▸ Task data

•••

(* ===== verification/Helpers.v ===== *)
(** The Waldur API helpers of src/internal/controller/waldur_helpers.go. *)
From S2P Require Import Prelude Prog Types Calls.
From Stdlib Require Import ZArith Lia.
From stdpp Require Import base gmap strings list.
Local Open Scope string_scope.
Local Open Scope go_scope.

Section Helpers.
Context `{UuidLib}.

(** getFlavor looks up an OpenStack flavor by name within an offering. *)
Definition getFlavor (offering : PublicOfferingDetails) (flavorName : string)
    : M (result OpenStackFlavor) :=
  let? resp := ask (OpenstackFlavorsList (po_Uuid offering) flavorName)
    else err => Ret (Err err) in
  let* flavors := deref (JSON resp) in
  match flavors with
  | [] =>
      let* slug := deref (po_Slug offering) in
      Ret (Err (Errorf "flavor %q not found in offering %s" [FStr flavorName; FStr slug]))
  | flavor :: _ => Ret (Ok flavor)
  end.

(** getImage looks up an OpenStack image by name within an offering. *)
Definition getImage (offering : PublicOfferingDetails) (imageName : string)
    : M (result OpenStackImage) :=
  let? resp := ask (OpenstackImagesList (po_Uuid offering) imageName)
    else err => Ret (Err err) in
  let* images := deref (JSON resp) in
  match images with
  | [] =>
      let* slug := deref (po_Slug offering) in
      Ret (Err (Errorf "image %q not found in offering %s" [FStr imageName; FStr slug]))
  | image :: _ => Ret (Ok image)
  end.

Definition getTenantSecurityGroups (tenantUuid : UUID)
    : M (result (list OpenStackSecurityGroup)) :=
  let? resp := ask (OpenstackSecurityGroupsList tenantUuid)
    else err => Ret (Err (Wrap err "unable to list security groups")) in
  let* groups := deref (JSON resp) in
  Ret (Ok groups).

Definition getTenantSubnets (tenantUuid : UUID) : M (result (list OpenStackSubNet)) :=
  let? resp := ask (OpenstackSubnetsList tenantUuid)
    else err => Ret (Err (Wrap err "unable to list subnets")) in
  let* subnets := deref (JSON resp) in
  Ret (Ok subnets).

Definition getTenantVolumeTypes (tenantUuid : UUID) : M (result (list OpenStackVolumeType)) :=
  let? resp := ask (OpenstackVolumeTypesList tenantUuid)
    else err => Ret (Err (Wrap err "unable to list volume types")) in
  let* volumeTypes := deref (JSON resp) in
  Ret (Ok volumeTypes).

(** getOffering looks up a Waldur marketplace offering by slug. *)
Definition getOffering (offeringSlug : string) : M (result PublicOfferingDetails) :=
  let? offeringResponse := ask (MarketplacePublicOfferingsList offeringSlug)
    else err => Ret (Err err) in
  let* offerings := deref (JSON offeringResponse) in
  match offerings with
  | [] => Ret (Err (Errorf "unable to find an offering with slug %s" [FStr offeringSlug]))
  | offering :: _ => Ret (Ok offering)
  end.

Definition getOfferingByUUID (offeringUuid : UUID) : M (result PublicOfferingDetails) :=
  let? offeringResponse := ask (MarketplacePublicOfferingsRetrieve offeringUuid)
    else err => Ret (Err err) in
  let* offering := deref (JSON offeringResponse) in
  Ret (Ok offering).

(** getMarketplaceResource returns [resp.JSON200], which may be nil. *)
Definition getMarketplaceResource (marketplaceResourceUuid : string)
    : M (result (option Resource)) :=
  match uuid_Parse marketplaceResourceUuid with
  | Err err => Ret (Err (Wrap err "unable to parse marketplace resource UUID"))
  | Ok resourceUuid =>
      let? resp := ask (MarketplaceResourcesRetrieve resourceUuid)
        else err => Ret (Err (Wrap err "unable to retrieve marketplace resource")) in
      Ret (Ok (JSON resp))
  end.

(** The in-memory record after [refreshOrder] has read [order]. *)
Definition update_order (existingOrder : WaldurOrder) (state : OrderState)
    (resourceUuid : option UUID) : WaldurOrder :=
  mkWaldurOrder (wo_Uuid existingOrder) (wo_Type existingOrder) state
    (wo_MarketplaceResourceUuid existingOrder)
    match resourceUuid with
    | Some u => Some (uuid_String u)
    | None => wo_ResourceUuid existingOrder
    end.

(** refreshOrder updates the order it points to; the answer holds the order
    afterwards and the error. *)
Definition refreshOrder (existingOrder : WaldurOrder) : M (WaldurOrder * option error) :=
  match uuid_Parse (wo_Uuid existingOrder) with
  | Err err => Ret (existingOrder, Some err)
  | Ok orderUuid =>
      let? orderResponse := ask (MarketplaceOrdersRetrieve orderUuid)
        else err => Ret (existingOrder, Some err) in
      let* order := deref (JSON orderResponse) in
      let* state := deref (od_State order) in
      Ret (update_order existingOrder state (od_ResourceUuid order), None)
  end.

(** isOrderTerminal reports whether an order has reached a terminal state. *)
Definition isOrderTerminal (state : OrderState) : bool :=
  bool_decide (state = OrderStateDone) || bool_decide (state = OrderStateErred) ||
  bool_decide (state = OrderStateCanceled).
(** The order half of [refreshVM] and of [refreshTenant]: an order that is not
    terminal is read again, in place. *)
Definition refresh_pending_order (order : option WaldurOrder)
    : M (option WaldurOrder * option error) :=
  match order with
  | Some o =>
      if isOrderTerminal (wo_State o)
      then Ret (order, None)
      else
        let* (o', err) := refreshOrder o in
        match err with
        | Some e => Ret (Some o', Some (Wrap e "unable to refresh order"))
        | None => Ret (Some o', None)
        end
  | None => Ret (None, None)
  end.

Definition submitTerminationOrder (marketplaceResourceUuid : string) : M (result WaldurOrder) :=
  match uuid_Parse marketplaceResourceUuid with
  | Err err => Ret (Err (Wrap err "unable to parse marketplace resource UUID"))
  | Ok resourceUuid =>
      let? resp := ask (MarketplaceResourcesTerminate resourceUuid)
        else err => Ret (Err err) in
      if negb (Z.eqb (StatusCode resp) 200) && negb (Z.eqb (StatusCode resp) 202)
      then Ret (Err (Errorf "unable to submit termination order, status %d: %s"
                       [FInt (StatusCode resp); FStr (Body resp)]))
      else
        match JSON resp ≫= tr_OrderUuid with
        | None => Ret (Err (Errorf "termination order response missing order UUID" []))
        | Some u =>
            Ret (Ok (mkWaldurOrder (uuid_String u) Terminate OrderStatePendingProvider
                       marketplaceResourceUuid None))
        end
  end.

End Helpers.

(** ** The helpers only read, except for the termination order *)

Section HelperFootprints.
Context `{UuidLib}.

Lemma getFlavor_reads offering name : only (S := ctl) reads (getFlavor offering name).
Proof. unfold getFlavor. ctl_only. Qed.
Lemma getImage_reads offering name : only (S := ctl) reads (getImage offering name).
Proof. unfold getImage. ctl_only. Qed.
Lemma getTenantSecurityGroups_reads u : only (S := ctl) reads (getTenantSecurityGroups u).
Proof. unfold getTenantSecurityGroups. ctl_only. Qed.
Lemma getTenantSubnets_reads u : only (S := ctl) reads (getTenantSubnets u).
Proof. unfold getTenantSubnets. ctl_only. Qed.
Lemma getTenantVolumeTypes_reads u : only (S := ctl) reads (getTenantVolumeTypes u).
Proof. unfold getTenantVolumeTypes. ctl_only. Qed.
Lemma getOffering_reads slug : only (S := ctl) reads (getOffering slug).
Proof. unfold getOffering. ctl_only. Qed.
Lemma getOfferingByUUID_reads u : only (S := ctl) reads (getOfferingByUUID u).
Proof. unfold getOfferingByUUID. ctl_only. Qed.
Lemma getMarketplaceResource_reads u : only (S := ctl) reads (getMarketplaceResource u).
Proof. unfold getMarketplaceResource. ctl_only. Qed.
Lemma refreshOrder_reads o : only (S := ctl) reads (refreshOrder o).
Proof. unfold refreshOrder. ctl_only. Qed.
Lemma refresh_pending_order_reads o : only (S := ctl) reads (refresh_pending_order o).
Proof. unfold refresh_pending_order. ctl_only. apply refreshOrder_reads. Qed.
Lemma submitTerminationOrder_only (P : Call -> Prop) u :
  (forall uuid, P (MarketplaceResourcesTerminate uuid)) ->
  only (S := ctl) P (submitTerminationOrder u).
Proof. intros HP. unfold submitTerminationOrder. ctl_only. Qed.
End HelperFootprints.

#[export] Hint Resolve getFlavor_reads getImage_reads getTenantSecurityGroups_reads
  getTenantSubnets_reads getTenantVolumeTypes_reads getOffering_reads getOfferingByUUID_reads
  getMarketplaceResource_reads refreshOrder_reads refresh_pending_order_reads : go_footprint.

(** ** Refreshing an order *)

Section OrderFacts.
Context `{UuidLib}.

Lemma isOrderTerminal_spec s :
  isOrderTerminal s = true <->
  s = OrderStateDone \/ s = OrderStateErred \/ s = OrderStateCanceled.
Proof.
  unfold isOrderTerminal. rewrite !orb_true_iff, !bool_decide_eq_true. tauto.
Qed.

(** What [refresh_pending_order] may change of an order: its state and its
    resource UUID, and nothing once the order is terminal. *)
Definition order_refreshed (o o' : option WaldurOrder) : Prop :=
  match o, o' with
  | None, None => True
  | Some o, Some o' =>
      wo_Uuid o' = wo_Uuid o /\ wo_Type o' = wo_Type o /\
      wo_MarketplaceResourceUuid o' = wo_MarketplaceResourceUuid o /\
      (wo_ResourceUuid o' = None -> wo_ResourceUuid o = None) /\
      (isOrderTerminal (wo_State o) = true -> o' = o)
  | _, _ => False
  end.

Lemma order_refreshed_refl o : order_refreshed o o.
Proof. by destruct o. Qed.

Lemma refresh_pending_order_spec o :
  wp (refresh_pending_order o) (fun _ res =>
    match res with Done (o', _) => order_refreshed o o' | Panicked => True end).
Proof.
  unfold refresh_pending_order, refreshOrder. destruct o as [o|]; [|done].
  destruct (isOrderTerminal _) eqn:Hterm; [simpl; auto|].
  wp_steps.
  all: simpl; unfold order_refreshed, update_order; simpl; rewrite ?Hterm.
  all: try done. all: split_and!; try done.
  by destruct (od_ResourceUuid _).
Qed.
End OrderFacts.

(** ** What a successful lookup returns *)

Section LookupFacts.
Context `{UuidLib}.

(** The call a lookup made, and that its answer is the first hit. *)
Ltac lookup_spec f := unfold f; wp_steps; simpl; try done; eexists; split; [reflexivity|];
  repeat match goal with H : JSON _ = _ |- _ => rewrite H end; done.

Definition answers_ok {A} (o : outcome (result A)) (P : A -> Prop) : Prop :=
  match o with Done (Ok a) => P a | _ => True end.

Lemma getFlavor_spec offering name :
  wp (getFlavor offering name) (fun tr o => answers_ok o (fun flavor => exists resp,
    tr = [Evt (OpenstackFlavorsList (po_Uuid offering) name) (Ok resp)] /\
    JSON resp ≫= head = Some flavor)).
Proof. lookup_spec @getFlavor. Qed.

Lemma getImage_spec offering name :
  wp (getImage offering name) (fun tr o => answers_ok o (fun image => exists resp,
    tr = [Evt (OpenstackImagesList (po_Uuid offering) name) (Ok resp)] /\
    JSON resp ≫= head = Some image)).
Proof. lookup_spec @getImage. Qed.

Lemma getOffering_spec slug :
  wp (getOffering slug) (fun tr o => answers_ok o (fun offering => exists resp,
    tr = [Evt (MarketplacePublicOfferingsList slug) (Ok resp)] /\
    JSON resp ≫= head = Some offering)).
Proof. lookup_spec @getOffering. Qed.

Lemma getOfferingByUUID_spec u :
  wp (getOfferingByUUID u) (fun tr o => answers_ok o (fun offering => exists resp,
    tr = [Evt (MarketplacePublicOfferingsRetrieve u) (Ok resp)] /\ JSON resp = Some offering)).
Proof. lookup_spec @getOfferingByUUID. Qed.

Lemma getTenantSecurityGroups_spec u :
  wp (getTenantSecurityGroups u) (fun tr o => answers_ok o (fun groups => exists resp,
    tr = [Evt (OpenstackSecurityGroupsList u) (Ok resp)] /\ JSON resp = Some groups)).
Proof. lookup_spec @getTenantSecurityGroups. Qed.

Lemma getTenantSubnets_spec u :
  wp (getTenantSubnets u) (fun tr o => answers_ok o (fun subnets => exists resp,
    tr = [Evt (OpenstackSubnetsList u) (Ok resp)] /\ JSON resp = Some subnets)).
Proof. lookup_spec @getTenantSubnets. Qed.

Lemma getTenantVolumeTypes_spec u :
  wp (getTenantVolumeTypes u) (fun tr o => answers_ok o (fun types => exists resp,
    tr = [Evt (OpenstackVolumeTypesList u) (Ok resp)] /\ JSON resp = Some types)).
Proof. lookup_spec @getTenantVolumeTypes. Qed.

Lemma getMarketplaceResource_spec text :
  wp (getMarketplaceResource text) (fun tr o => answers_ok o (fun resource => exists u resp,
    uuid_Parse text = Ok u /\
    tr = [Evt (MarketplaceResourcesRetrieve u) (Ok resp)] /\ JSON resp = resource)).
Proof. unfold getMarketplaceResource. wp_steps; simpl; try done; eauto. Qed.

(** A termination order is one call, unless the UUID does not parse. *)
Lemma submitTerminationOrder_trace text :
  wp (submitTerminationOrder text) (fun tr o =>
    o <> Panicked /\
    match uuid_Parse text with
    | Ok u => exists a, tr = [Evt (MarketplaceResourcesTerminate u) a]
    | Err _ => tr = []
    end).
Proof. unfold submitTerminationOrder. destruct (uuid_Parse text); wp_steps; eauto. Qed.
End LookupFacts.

•••

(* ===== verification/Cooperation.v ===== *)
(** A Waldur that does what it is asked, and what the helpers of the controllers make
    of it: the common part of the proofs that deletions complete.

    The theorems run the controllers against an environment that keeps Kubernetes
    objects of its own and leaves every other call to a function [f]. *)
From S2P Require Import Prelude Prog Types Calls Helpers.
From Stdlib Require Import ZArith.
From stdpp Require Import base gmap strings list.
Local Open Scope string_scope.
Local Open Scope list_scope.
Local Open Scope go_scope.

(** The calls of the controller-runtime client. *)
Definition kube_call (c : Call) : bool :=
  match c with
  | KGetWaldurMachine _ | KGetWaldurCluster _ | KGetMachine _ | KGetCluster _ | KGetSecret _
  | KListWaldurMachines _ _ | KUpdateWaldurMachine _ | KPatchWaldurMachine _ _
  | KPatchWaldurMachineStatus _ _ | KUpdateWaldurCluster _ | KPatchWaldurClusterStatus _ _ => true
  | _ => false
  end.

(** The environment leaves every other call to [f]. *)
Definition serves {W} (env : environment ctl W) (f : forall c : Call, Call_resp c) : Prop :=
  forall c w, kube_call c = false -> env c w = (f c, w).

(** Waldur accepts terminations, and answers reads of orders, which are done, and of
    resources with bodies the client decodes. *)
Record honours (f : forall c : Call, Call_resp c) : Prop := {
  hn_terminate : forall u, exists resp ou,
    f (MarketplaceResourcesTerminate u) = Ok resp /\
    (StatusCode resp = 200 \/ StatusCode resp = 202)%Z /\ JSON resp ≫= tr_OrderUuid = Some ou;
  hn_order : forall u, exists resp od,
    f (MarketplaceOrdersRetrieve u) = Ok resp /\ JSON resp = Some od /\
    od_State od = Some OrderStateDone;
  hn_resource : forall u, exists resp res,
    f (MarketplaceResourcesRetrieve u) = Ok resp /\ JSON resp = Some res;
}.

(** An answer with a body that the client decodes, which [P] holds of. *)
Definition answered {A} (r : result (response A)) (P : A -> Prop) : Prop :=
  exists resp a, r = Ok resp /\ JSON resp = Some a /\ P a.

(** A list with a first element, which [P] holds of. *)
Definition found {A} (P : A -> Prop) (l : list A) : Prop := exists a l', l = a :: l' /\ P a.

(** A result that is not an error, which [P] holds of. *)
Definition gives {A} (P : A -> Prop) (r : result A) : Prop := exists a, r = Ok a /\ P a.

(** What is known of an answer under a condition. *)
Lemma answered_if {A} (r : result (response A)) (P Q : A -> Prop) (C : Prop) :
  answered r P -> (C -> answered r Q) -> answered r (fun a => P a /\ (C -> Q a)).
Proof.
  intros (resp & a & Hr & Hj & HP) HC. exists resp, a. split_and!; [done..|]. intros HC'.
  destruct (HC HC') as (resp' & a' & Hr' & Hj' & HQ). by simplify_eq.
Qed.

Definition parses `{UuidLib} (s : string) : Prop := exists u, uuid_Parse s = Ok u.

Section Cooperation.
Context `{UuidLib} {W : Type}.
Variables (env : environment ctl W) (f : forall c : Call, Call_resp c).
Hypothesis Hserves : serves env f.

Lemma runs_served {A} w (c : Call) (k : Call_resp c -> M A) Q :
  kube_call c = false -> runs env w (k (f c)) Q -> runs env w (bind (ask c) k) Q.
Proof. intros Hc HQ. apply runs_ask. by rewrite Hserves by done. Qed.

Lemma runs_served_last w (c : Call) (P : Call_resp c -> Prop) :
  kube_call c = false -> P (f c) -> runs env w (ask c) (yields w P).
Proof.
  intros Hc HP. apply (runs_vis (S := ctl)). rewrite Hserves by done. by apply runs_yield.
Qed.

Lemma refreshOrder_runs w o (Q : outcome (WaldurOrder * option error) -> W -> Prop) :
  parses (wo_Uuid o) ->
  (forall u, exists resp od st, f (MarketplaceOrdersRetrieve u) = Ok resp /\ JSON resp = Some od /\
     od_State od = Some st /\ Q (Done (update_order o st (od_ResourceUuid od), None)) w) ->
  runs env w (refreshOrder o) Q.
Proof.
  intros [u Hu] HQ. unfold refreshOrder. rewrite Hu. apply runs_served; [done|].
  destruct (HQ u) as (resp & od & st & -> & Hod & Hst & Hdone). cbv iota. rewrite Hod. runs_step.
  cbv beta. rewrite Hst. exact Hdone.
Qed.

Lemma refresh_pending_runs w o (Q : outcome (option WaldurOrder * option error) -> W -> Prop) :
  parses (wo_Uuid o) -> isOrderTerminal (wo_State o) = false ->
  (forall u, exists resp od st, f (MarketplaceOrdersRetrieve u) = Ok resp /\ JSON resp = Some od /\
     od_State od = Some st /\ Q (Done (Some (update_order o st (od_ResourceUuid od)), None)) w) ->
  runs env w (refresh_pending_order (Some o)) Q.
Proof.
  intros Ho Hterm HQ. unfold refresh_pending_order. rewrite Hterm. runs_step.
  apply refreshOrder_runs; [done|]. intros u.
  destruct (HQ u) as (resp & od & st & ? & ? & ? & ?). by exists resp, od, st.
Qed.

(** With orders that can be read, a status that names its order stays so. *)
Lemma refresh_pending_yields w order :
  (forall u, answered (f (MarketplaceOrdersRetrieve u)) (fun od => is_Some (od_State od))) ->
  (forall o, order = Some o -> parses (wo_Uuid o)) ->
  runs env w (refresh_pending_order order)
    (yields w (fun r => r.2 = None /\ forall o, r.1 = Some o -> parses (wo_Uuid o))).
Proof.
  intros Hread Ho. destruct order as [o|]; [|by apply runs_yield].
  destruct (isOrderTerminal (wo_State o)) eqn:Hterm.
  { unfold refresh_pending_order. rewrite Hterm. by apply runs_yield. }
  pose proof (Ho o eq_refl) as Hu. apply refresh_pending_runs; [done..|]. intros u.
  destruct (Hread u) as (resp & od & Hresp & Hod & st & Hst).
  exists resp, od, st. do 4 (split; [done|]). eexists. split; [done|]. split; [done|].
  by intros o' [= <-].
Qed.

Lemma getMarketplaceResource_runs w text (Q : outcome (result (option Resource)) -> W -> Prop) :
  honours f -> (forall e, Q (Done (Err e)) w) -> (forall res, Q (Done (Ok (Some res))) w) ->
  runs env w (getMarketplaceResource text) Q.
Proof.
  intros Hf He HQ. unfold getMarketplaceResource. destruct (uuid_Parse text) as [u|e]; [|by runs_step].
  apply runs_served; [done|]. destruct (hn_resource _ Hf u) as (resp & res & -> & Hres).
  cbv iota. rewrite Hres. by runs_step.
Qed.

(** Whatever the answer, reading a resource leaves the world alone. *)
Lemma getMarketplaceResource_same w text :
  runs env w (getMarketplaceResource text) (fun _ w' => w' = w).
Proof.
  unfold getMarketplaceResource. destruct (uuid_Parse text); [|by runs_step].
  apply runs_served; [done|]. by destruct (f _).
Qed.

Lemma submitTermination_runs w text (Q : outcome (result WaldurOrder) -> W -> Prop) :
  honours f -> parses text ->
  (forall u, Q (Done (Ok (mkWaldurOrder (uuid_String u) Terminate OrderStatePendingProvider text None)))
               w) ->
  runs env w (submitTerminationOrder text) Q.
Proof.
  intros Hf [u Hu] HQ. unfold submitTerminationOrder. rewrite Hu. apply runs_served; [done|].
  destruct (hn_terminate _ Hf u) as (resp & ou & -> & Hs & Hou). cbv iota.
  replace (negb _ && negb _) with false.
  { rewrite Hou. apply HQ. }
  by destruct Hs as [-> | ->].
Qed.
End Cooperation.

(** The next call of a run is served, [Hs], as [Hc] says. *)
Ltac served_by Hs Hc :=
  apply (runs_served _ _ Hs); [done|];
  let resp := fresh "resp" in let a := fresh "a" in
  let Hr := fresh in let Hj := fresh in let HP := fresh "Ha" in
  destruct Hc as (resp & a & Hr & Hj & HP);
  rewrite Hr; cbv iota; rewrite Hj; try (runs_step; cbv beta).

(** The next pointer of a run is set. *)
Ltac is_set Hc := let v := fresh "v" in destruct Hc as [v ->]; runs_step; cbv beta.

•••

▸ Task to complete
Take from the material above the lines running from the one with "(* ===== verification/Helpers.v ===== *)" through the one with "Definition getImage (offering", and repeat them exactly, with nothing else.

▸ Expected answer
(* ===== verification/Helpers.v ===== *)
(** The Waldur API helpers of src/internal/controller/waldur_helpers.go. *)
From S2P Require Import Prelude Prog Types Calls.
From Stdlib Require Import ZArith Lia.
From stdpp Require Import base gmap strings list.
Local Open Scope string_scope.
Local Open Scope go_scope.

Section Helpers.
Context `{UuidLib}.

(** getFlavor looks up an OpenStack flavor by name within an offering. *)
Definition getFlavor (offering : PublicOfferingDetails) (flavorName : string)
    : M (result OpenStackFlavor) :=
  let? resp := ask (OpenstackFlavorsList (po_Uuid offering) flavorName)
    else err => Ret (Err err) in
  let* flavors := deref (JSON resp) in
  match flavors with
  | [] =>
      let* slug := deref (po_Slug offering) in
      Ret (Err (Errorf "flavor %q not found in offering %s" [FStr flavorName; FStr slug]))
  | flavor :: _ => Ret (Ok flavor)
  end.

(** getImage looks up an OpenStack image by name within an offering. *)
Definition getImage (offering : PublicOfferingDetails) (imageName : string)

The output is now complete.